Somewhere in the area of an hour, for large moons.

If you want a nice cinematic view with a large moon, it has to be orbiting relatively far away otherwise it'll be destroyed by tidal forces. Orbiting far away means it orbits slower, and so it moves slower.

The Moon moves across the sky primarily because the Earth rotates, and not really because of the Moon's orbit as it's orbiting so slowly. For a large satellite, the planet can rotate a lot faster before centrifugal force pulls it apart than the satellite can orbit closely before it gets ripped apart.

Using Universe Sandbox (which is a fantastic tool for mostly accurately simulating systems like this), it shows that the Earth would need to spin approximately once every 70 minutes or so to rip itself apart. The Moon at just above the Roche limit would only orbit every seven hours; much slower. This is similar for most bodies I tried out.

Whilst a planet spinning at close to its own escape velocity would be... an experience, to say the least, it's definitely survivable especially at the upper latitudes.

Answer 2

I am misusing the prefix "geo-" to refer to this other planet rather than earth.

assuming this moon is natural and not the result of a geolocically recent event it is at or above geosynvchronous altitude, this puts an asymptotic lower limit on orbit time at 1 local day as observed.

Below geosynchronous orbit tidal drag would decellerate* the moon causing it to spiral down and crash over geological time.

• by decellerate I mean apply a force in opposing its relative motion, not make it go slower, orbital mechanics is perverse.

Answer 3

Consider Jasen's answer for a limit on systems that are stable for billions of years.
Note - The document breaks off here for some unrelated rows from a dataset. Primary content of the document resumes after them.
(** ** The device *)

(** The world with its card, and the session while there is one. *)
Definition u2f_device : Type := W * option U2fData.

(** Power is lost while the counter file is written, or just after. *)
Definition counter_write_cut (n : Z) (w w' : W) : Prop :=
  (exists salt, len salt = 24 /\ bytes_ok salt /\
     blob_write_cut U2F_CNT_FILE U2F_CNT_FILE_TMP (counter_write_spec (counter_data n salt))
       (card w) (card w')) \/
  u2f_data_cnt_write n w = (true, w').

Definition key_write_cut (key : bytes) (w w' : W) : Prop :=
  len key = 32 /\ bytes_ok key /\
  (blob_write_cut U2F_KEY_FILE U2F_KEY_FILE_TMP (device_key_write_spec key) (card w) (card w') \/
   u2f_data_key_store_plaintext key w = (true, w')).

Inductive u2f_step : u2f_device -> option Z -> u2f_device -> Prop :=
(* a session starts, or fails to *)
| u2f_step_start u w r w' : in_place U2F_KEY_FILE (card w) -> in_place U2F_CNT_FILE (card w) ->
    u2f_init zero_u2f w = (r, w') -> u2f_step (w, u) None (w', r)
(* a message is answered *)
| u2f_step_message u buf cap w response u' w' : u2f_msg_parse u buf cap w = ((response, u'), w') ->
    u2f_step (w, Some u) (issued_counter buf response) (w', Some u')
(* the user, the transport: all that happens to the presence flag *)
| u2f_step_presence u v w : u2f_step (w, Some u) None (w, Some (u <| u2f_user_present := v |>))
(* anything that keeps the two files, and the end of the session *)
| u2f_step_elsewhere u u' w w' : u2f_kept (card w) (card w') -> (u' = u \/ u' = None) ->
    u2f_step (w, u) None (w', u')
(* recovery of a file, completed or cut short *)
| u2f_step_recover u p t ok w w' : (p, t) ∈ [(U2F_KEY_FILE, U2F_KEY_FILE_TMP); (U2F_CNT_FILE, U2F_CNT_FILE_TMP)] ->
    run_storage (zf_storage_recover_atomic_file p t) w = (ok, w') -> u2f_step (w, u) None (w', u)
| u2f_step_recover_cut u p t w w' : (p, t) ∈ [(U2F_KEY_FILE, U2F_KEY_FILE_TMP); (U2F_CNT_FILE, U2F_CNT_FILE_TMP)] ->
    crash (zf_storage_recover_atomic_file p t) (card w) (card w') -> u2f_step (w, u) None (w', None)
(* power loss while a start writes the missing files *)
| u2f_step_key_cut u key w w' : key_view (card w) = None -> key_write_cut key w w' ->
    u2f_step (w, u) None (w', None)
| u2f_step_counter_cut u w w' : cnt_view (card w) = None -> counter_write_cut 0 w w' ->
    u2f_step (w, u) None (w', None)
(* power loss while a message reserves counters, and after it *)
| u2f_step_reserve_cut u w w' : u2f_counter u < UINT32_MAX ->
    counter_write_cut (u2f_data_counter_high_water (u2f_counter u + 1)) w w' ->
    u2f_step (w, Some u) None (w', None).

(** The counters that are signed, in order. *)
Definition u2f_life : u2f_device -> list Z -> u2f_device -> Prop := emitting_run u2f_step.

(** ** The invariant

    [n] is the last counter that was signed (-1 before the first); [key] the
    device key of the sessions, once there was one. *)
Definition u2f_counter_inv (n : Z) (d : u2f_device) : Prop :=
  match cnt_view (card d.1) with
  | Some raw => exists h, counter_file h raw /\ n <= h /\
      forall u, d.2 = Some u -> n <= u2f_counter u /\ 0 <= u2f_counter u < 2 ^ 32 /\
        u2f_counter u <= u2f_counter_high_water u <= h
  | None => n < 0 /\ d.2 = None
  end.

Definition u2f_key_inv (key : bytes) (d : u2f_device) : Prop :=
  (exists raw, key_view (card d.1) = Some raw /\ key_file key raw) /\
  forall u, d.2 = Some u -> u2f_device_key u = key.

(** Enough is known when the view is the same and the session no further. *)
Lemma counter_inv_same n (w w' : W) u u' : cnt_view (card w') = cnt_view (card w) ->
  (forall x, u' = Some x -> exists y, u = Some y /\ u2f_counter x = u2f_counter y /\
     u2f_counter_high_water x = u2f_counter_high_water y) ->
  u2f_counter_inv n (w, u) -> u2f_counter_inv n (w', u').
Proof.
  intros Hv Hu. unfold u2f_counter_inv. cbn [fst snd]. rewrite Hv.
  destruct (cnt_view (card w)) as [raw|].
  - intros (h & Hf & Hn & Hs). exists h. split; [done|]. split; [done|]. intros x Hx.
    destruct (Hu _ Hx) as (y & Hy & -> & ->). by apply Hs.
  - intros [Hn ->]. split; [done|]. destruct u' as [x|]; [|done].
    by destruct (Hu _ eq_refl) as (y & Hy & _).
Qed.

(** The session is over and the counter file may have been replaced. *)
Lemma counter_inv_cut n m (w w' : W) u : 0 <= m < 2 ^ 32 -> n <= m -> u2f_counter_inv n (w, u) ->
  counter_write_cut m w w' -> u2f_counter_inv n (w', None).
Proof.
  intros Hm Hn Hi Hcut. assert (Hw : cnt_view (card w') = cnt_view (card w) \/
    exists raw, cnt_view (card w') = Some raw /\ counter_file m raw).
  { destruct Hcut as [(salt & Hl & Hb & Hcut)|Hr].
    - apply (write_blob_cut _ _ _ cnt_paths) in Hcut as [H|(raw & Hv & Hof)]; [by left|right].
      exists raw. split; [done|]. split; [done|]. by exists salt.
    - apply cnt_write_run in Hr as [_ (raw & Hraw & Hf)]; [|done]. right. exists raw.
      split; [by apply primary_view|done]. }
  destruct Hw as [Hv|(raw & Hv & Hf)].
  - eapply counter_inv_same; [exact Hv|done|exact Hi].
  - unfold u2f_counter_inv. cbn [fst snd]. rewrite Hv. by exists m.
Qed.

Lemma recover_paths (p t : path) :
  (p, t) ∈ [(U2F_KEY_FILE, U2F_KEY_FILE_TMP); (U2F_CNT_FILE, U2F_CNT_FILE_TMP)] ->
  forall fs fs' : FS, (crash (zf_storage_recover_atomic_file p t) fs fs' \/
    exists ok, exec (zf_storage_recover_atomic_file p t) fs ok fs') ->
  key_view fs' = key_view fs /\ cnt_view fs' = cnt_view fs.
Proof.
  intros Hin fs fs' Hx.
  assert (Hself : paths_of p t (bak p) -> view p (bak p) fs' = view p (bak p) fs /\
            forall q : path, q ∉ [p; t; bak p] -> fs' !! q = fs !! q).
  { intros Hp. pose proof Hp as (H1 & H2 & H3 & Hb).
    destruct (recover_triple p t _ H1 H2 H3 Hb (view p (bak p) fs) fs eq_refl) as [He Hc].
    destruct Hx as [Hx|(ok & Hx)]; split.
    - exact (Hc _ Hx).
    - intros q Hq. eapply crash_frame; [exact Hx|by apply recover_within|done].
    - exact (proj1 (He _ _ Hx)).
    - intros q Hq. eapply exec_frame; [exact Hx|by apply recover_within|done]. }
  apply elem_of_cons in Hin as [[= -> ->]|Hin].
  - destruct (Hself key_paths) as [Hv F]. split; [exact Hv|]. assert (cnt_kept fs fs') as [H _] by cnt_out. exact H.
  - apply list_elem_of_singleton in Hin as [= -> ->]. destruct (Hself cnt_paths) as [Hv F].
    split; [|exact Hv]. assert (key_kept fs fs') as [H _] by key_out. exact H.
Qed.

(** A frame for writes of the device key. *)
Lemma key_cut_counter key (w w' : W) : key_write_cut key w w' -> cnt_view (card w') = cnt_view (card w).
Proof.
  intros (Hl & Hb & [(iv & mac & _ & _ & _ & Hx)|Hr]).
  - assert (F : forall q : path, q ∉ [U2F_KEY_FILE; U2F_KEY_FILE_TMP; bak U2F_KEY_FILE] ->
              card w' !! q = card w !! q).
    { intros q Hq. eapply crash_frame; [exact Hx| |exact Hq].
      apply write_format_within; [exact key_paths|]. intros q'. apply blob_writes. }
    assert (cnt_kept (card w) (card w')) as [H _] by cnt_out. exact H.
  - unfold u2f_data_key_store_plaintext in Hr. run_step. apply directories_card in E.
    destruct b; cbn [negb] in Hr; [|by apply ret_inj in Hr as [? _]].
    apply (write_blob_run _ _ _ key_paths) in Hr as [F _]. rewrite E in F.
    assert (cnt_kept (card w) (card w')) as [H _] by cnt_out. exact H.
Qed.

Lemma key_cut_key key (w w' : W) : key_write_cut key w w' -> key_view (card w') = key_view (card w) \/
  exists raw, key_view (card w') = Some raw /\ key_file key raw.
Proof.
  intros (Hl & Hb & [Hx|Hr]).
  - apply (write_blob_cut _ _ _ key_paths) in Hx as [H|(raw & Hv & Hof)]; [by left|right]. by exists raw.
  - unfold u2f_data_key_store_plaintext in Hr. run_step. apply directories_card in E.
    destruct b; cbn [negb] in Hr; [|by apply ret_inj in Hr as [? _]].
    apply (write_blob_run _ _ _ key_paths) in Hr as [_ (raw & Hraw & Hof)]. right. exists raw.
    split; [by apply primary_view|done].
Qed.

Lemma counter_cut_key n (w w' : W) : 0 <= n < 2 ^ 32 -> counter_write_cut n w w' ->
  key_view (card w') = key_view (card w).
Proof.
  intros Hn [(salt & _ & _ & iv & mac & _ & _ & _ & Hx)|Hr].
  - assert (F : forall q : path, q ∉ [U2F_CNT_FILE; U2F_CNT_FILE_TMP; bak U2F_CNT_FILE] ->
              card w' !! q = card w !! q).
    { intros q Hq. eapply crash_frame; [exact Hx| |exact Hq].
      apply write_format_within; [exact cnt_paths|]. intros q'. apply blob_writes. }
    assert (key_kept (card w) (card w')) as [H _] by key_out. exact H.
  - apply cnt_write_run in Hr as [[H _] _]; [exact H|done].
Qed.

(** A message keeps the invariant for the counter it signs. *)
Lemma counter_inv_message n u buf cap (w : W) response u' w' : u2f_counter_inv n (w, Some u) ->
  u2f_msg_parse u buf cap w = ((response, u'), w') ->
  (forall c, issued_counter buf response = Some c -> n < c <= UINT32_MAX) /\
  u2f_counter_inv (default n (issued_counter buf response)) (w', Some u').
Proof.
  intros Hi Hr. assert (Hc : exists h raw, cnt_view (card w) = Some raw /\ counter_file h raw /\ n <= u2f_counter u /\
    0 <= u2f_counter u < 2 ^ 32 /\ u2f_counter u <= u2f_counter_high_water u <= h).
  { unfold u2f_counter_inv in Hi. cbn [fst snd] in Hi. destruct (cnt_view (card w)) as [raw|]; [|by destruct Hi].
    destruct Hi as (h & Hf & _ & Hs). exists h, raw. by destruct (Hs _ eq_refl) as (?&?&?). }
  destruct Hc as (h & raw & Hv & Hf & Hn & Hb & Hh).
  apply msg_parse_run in Hr as (_ & _ & Hr); [|done]. destruct (issued_counter buf response) as [c|]; cbn [default].
  - destruct Hr as (Ec & Hlt & Hu & Hadv).
    split; [intros c' [= <-]; unfold UINT32_MAX; lia|]. unfold id, u2f_counter_inv. cbn [fst snd].
    destruct Hadv as [Hle Hhw Hfs|raw' Hraw Hhw Hf'].
    + rewrite Hfs, Hv. exists h. split; [done|]. pose proof (proj1 Hf). split; [lia|].
      intros x [= <-]. rewrite Hu, Hhw. lia.
    + pose proof (primary_view _ _ _ Hraw) as Hv'. change (cnt_view (card w') = Some raw') in Hv'. rewrite Hv'.
      pose proof (high_water_spec c ltac:(unfold UINT32_MAX in *; lia)).
      exists (u2f_counter_high_water u'). split; [done|]. rewrite Hhw. split; [lia|].
      intros x [= <-]. rewrite Hu, Hhw. lia.
  - split; [done|]. destruct Hr as (H1 & H2 & H3). eapply counter_inv_same; [exact H3| |exact Hi].
    intros x [= <-]. by exists u.
Qed.
(** Every step keeps it, for the last counter signed. *)
Lemma u2f_inv_step n d c d' : u2f_counter_inv n d -> u2f_step d c d' ->
  (forall x, c = Some x -> n < x <= UINT32_MAX) /\ u2f_counter_inv (default n c) d'.
Proof.
  intros Hi Hs. destruct Hs as [u w r w' Hk Hc Hr|u buf cap w response u' w' Hr|u v w|u u' w w' Hkept Hu|
    u p t ok w w' Hp Hr|u p t w w' Hp Hr|u key w w' Hv Hcut|u w w' Hv Hcut|u w w' Hm Hcut].
  2: { by eapply counter_inv_message. }
  all: (split; [intros x Hx; discriminate Hx|]); cbn [default].
  - apply u2f_init_run in Hr; [|done..]. destruct r as [u1|].
    + destruct Hr as (_ & (raw & Hv' & Hraw) & H0 & Hhw & _). unfold u2f_counter_inv in Hi |- *.
      cbn [fst snd] in Hi |- *. rewrite Hv'. destruct (cnt_view (card w)) as [raw0|].
      * destruct Hi as (h & Hf & Hn & _). destruct Hraw as [-> Heq]. exists h. split; [done|]. split; [done|].
        intros x [= <-]. rewrite Hhw, (Heq _ Hf). pose proof (proj1 Hf). lia.
      * destruct Hi as [Hn _]. exists (u2f_counter u1). split; [done|]. specialize (H0 eq_refl).
        split; [lia|]. intros x [= <-]. rewrite Hhw, H0. lia.
    + eapply counter_inv_same; [exact (proj2 Hr)|done|exact Hi].
  - eapply counter_inv_same; [done| |exact Hi]. intros x [= <-]. by exists u.
  - eapply counter_inv_same; [exact (proj1 (proj2 Hkept))| |exact Hi].
    intros x Hx. destruct Hu as [->| ->]; [by exists x|done].
  - apply run_exec in Hr. destruct (recover_paths _ _ Hp (card w) (card w')) as [_ Hv]; [eauto|].
    eapply counter_inv_same; [exact Hv| |exact Hi]. intros x Hx. by exists x.
  - destruct (recover_paths _ _ Hp (card w) (card w')) as [_ Hv]; [by left|].
    eapply counter_inv_same; [exact Hv|done|exact Hi].
  - eapply counter_inv_same; [by eapply key_cut_counter|done|exact Hi].
  - eapply (counter_inv_cut n 0); [done| |exact Hi|done]. unfold u2f_counter_inv in Hi. cbn [fst snd] in Hi.
    rewrite Hv in Hi. lia.
  - assert (Hb : n <= u2f_counter u /\ 0 <= u2f_counter u < 2 ^ 32).
    { unfold u2f_counter_inv in Hi. cbn [fst snd] in Hi. destruct (cnt_view (card w)); [|by destruct Hi].
      destruct Hi as (h & _ & _ & Hs). by destruct (Hs _ eq_refl) as (?&?&_). }
    assert (Hlt : 0 <= u2f_counter u + 1 < 2 ^ 32) by (unfold UINT32_MAX in Hm; lia).
    pose proof (high_water_spec _ Hlt). eapply counter_inv_cut; [| |exact Hi|exact Hcut]; lia.
Qed.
The stable limit will have you see the moon go over the sky in about half a day.

Also consider Lura Skye's answer for a lesson in cruel astrophysics. If your day lasts a few minutes, well...

Let me add a different scenario, one that we have in the real world. Phobos orbits Mars really fast:

Phobos orbits 6,000 km (3,700 mi) from the Martian surface, closer to its primary body than any other known planetary moon. It is so close that it orbits Mars much faster than Mars rotates, and completes an orbit in just 7 hours and 39 minutes. As a result, from the surface of Mars it appears to rise in the west, move across the sky in 4 hours and 15 minutes or less, and set in the east, twice each Martian day.
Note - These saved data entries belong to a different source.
(* ===== verification/U2fAdapter.v ===== *)
(** * The bridge from the transports to U2F ([src/u2f/adapter.c])

    [app_u2f] is [app->u2f].  The request is copied to the front of the
    response buffer, so what the session parses are the bytes of the request. *)

From S2P Require Import Prelude Types Sha256 Platform EcdsaDer Pin Storage PinStore Blob.
From S2P Require Import RecordFormat App RuntimeConfig ClientPin Response CertDer Attestation.
From S2P Require Import U2fApdu U2fSession.

Definition ZF_U2F_VERSION_RESPONSE_LEN : Z := 8.
Definition zf_u2f_adapter_version_response : bytes := str "U2F_V2" ++ [0x90; 0x00].

Definition zf_u2f_adapter_reply_version (response_capacity : Z) : bytes :=
  if response_capacity <? ZF_U2F_VERSION_RESPONSE_LEN
  then zf_u2f_write_status ZF_U2F_SW_WRONG_LENGTH
  else zf_u2f_adapter_version_response.

(** The text of the prompt; the buffer of 48 bytes never cuts it. *)
Definition zf_u2f_format_app_id (request : bytes) : bytes :=
  match u2f_parse_apdu_header request false with
  | Ok apdu =>
      match ap_data apdu with
      | Some data =>
          if (UINT16_MAX <? len request) || (ap_lc apdu <? U2F_CHALLENGE_SIZE + U2F_APP_ID_SIZE)
          then str "U2F"
          else str "app " ++
               zf_store_record_format_hex_encode (takeZ 8 (dropZ U2F_CHALLENGE_SIZE data)) ++
               str "..."
      | None => str "U2F"
      end
  | Err _ => str "U2F"
  end.

Definition zf_u2f_adapter_is_available (app : ZerofidoApp) : bool :=
  bool_decide (is_Some (app_u2f app)).

Definition zf_u2f_adapter_deinit (app : ZerofidoApp) : ZerofidoApp := app <| app_u2f := None |>.

Definition zf_u2f_adapter_set_connected (app : ZerofidoApp) (connected : bool) : ZerofidoApp :=
  app <| app_u2f := (fun u => u2f_set_state u (if connected then 1 else 0)) <$> app_u2f app |>.

Section Adapter.
Context {W : Type} `{HAL : Hal W} `{EC : UECC W} `{CH : CryptoHal W} `{API : StorageApi W}
  `{FF : FlipperFormat} `{MA : Malloc W} `{UI : ApprovalUi W} `{BF : BuildFlags}.

Definition zf_u2f_adapter_ensure_attestation_assets : M W bool :=
  let* checked := run_storage (u2f_data_check true) in
  let* loaded := (if checked : bool then load_cert_key else ret None) in
  match loaded with
  | Some _ => ret true
  | None => u2f_data_generate_attestation_assets
  end.

Definition zf_u2f_adapter_init (app : ZerofidoApp) : M W (bool * ZerofidoApp) :=
  match app_u2f app with
  | Some _ => ret (true, app)
  | None =>
      if negb (cap_u2f_enabled (zf_runtime_get_effective_capabilities app)) then ret (true, app)
      else
        let* allocated := u2f_alloc in
        match allocated with
        | None => ret (false, app)
        | Some U2F =>
            let* _ := zf_u2f_adapter_ensure_attestation_assets in
            let* started := u2f_init U2F in
            ret (match started with
                 | None => (false, app)
                 | Some U2F => (true, app <| app_u2f := Some U2F |>)
                 end)
        end
  end.

Definition zf_u2f_adapter_ensure_init (app : ZerofidoApp) : M W (bool * ZerofidoApp) :=
  match app_u2f app with
  | Some _ => ret (true, app)
  | None => zf_u2f_adapter_init app
  end.

(** The approval sets the presence flag of the instance, which no other thread
    frees in the meantime. *)
Definition zf_u2f_request_approval (app : ZerofidoApp) (session_id : Z) (request : bytes) :
    M W (bool * ZerofidoApp) :=
  if negb (zf_u2f_adapter_is_available app) then ret (false, app)
  else
    match u2f_request_needs_user_presence request with
    | None => ret (true, app)
    | Some operation =>
        let* (requested, approved, _, app) :=
          zerofido_ui_request_approval ZfUiProtocolU2f operation (zf_u2f_format_app_id request)
            (str "Touch required") session_id app in
        if negb requested then ret (false, app)
        else if negb approved then ret (false, app)
        else ret (true, app <| app_u2f := u2f_confirm_user_present <$> app_u2f app |>)
    end.

(** The response: [[]] is a returned length of 0. *)
Definition zf_u2f_adapter_handle_msg (app : ZerofidoApp) (session_id : Z) (request : bytes)
    (response_capacity : Z) : M W (bytes * ZerofidoApp) :=
  if negb (cap_u2f_enabled (zf_runtime_get_effective_capabilities app)) ||
     (len request =? 0) || (response_capacity <? 2)
  then ret ([], app)
  else if UINT16_MAX <? len request then ret (zf_u2f_write_status ZF_U2F_SW_WRONG_LENGTH, app)
  else
    let validation_status :=
      u2f_validate_request_into_response (Some request) (u16 response_capacity) in
    if negb (len validation_status =? 0) then ret (validation_status, app)
    else if response_capacity <? len request
    then ret (zf_u2f_write_status ZF_U2F_SW_WRONG_LENGTH, app)
    else if (byte_at request 1 =? U2F_CMD_VERSION) && negb (zf_u2f_adapter_is_available app)
    then ret (zf_u2f_adapter_reply_version response_capacity, app)
    else
      let* (initialised, app) := zf_u2f_adapter_ensure_init app in
      if negb initialised then ret (zf_u2f_write_status ZF_U2F_SW_INS_NOT_SUPPORTED, app)
      else if response_capacity <? ZF_U2F_VERSION_RESPONSE_LEN then ret ([], app)
      else
        let* (approved, app) := zf_u2f_request_approval app session_id request in
        if negb approved
        then ret (zf_u2f_write_status ZF_U2F_SW_CONDITIONS_NOT_SATISFIED, app)
        else
          match app_u2f app with
          | None => ret ([], app)
          | Some U2F =>
              let* (response, U2F) := u2f_msg_parse U2F request (u16 response_capacity) in
              ret (response, app <| app_u2f := Some (u2f_clear_user_present U2F) |>)
          end.

(** The wink itself is a notification. *)
Definition zf_u2f_adapter_wink (app : ZerofidoApp) : M W ZerofidoApp :=
  let* (_, app) := zf_u2f_adapter_ensure_init app in ret app.
End Adapter.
For reference, a Martian day lasts just 37 minutes more than an Earth day,

Since Phobos orbits Mars below the synchronous limit, its orbit is decaying. According to some estimates it will reach the Roche limit and be destroyed in 43 million years. The wikipedia article I linked above elaborates further on this.

Answer 4

Short answer: A few hours seems to be the lower limit regarding air resistance

I feel like your observer is probably fine, assuming the masses of the earth and its moon. The gravity of the earth is always higher than the moons gravity, even if they would touch each other. The observer might not want to live there and experience a few strange moments and spectacular tides, but should be fine otherwise.
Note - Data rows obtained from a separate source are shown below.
Lemma len_refusal request cap : len (u2f_validate_request_into_response request cap) <= 2.
Proof.
  unfold u2f_validate_request_into_response. destruct request as [request|]; [|done].
  destruct (cap <? 2); [done|]. cbv zeta. by destruct (negb (u2f_validate_request_status request =? 0)).
Qed.

(** The user was shown this U2F request in this session, and approved. *)
Definition u2f_approved (session_id : Z) (operation request : bytes) : Prop :=
  exists (app1 app2 : ZerofidoApp) interaction (w1 w2 : W),
    zerofido_ui_request_approval ZfUiProtocolU2f operation (zf_u2f_format_app_id request)
      (str "Touch required") session_id app1 w1 = ((true, true, interaction, app2), w2).

(** Presence is not left over from an earlier message. *)
Definition presence_clear (app : ZerofidoApp) : Prop :=
  forall u, app_u2f app = Some u -> u2f_user_present u = false.

Lemma init_presence u0 (w : W) u w' : u2f_user_present u0 = false ->
  u2f_init u0 w = (Some u, w') -> u2f_user_present u = false.
Proof.
  intros H0. unfold u2f_init. intros Hr. run_step. run_step. destruct o0 as [key|]; [|by apply ret_inj in Hr as [? _]].
  run_step. apply ret_inj in Hr as [Hr _]. destruct o0; [|done]. by injection Hr as <-.
Qed.

Lemma ensure_init_presence app (w : W) ok app' w' : presence_clear app ->
  zf_u2f_adapter_ensure_init app w = ((ok, app'), w') -> presence_clear app'.
Proof.
  intros Hp. unfold zf_u2f_adapter_ensure_init, zf_u2f_adapter_init.
  destruct (app_u2f app) eqn:Eu; [intros Hr; apply ret_inj in Hr as [Hr _]; by apply pair_inj in Hr as [_ <-]|].
  destruct (negb _); [intros Hr; apply ret_inj in Hr as [Hr _]; by apply pair_inj in Hr as [_ <-]|].
  intros Hr. run_step. destruct o as [U2F|]; [|apply ret_inj in Hr as [Hr _]; by apply pair_inj in Hr as [_ <-]].
  run_step. run_step. apply ret_inj in Hr as [Hr _]. destruct o as [u|]; apply pair_inj in Hr as [_ <-]; [|done].
  unfold u2f_alloc in E. run_step. apply ret_inj in E as [E _]. destruct b0; [|done]. injection E as <-.
  apply init_presence in E1; [|done]. intros x [= <-]. done.
Qed.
I would guess that air resistance is actually the limiting factor. Low-earth-orbit Satellites and space stations orbit the earth roughly 400 km above the surface and take ~90 min for it. The main problem here is air resistance. Even at this height, they have to accelerate occasionally, to compensate for it. The orbit of the moon at this height would not be stable since the velocity would decrease over time and it would fall. Honestly, I don't really know at which height the air resistance can be neglected so the orbit would be stable for the foreseeable future. A very close moon will also cause "atmospheric tides", so the atmosphere will be thicker at the side facing the moon. A few thousand kilometers (wild guess) distance might be enough to have a stable orbit for a while, this would correspond to a few hours per cycle. I'm intentionally vague here, since this is so speculative.

Answer 5

Frameshift: What sort of "world" is permitted?

I'm thinking of a "moon" that's actually a planet orbiting just inside a ringworld. Flyby velocity will be in the ballpark of .001c.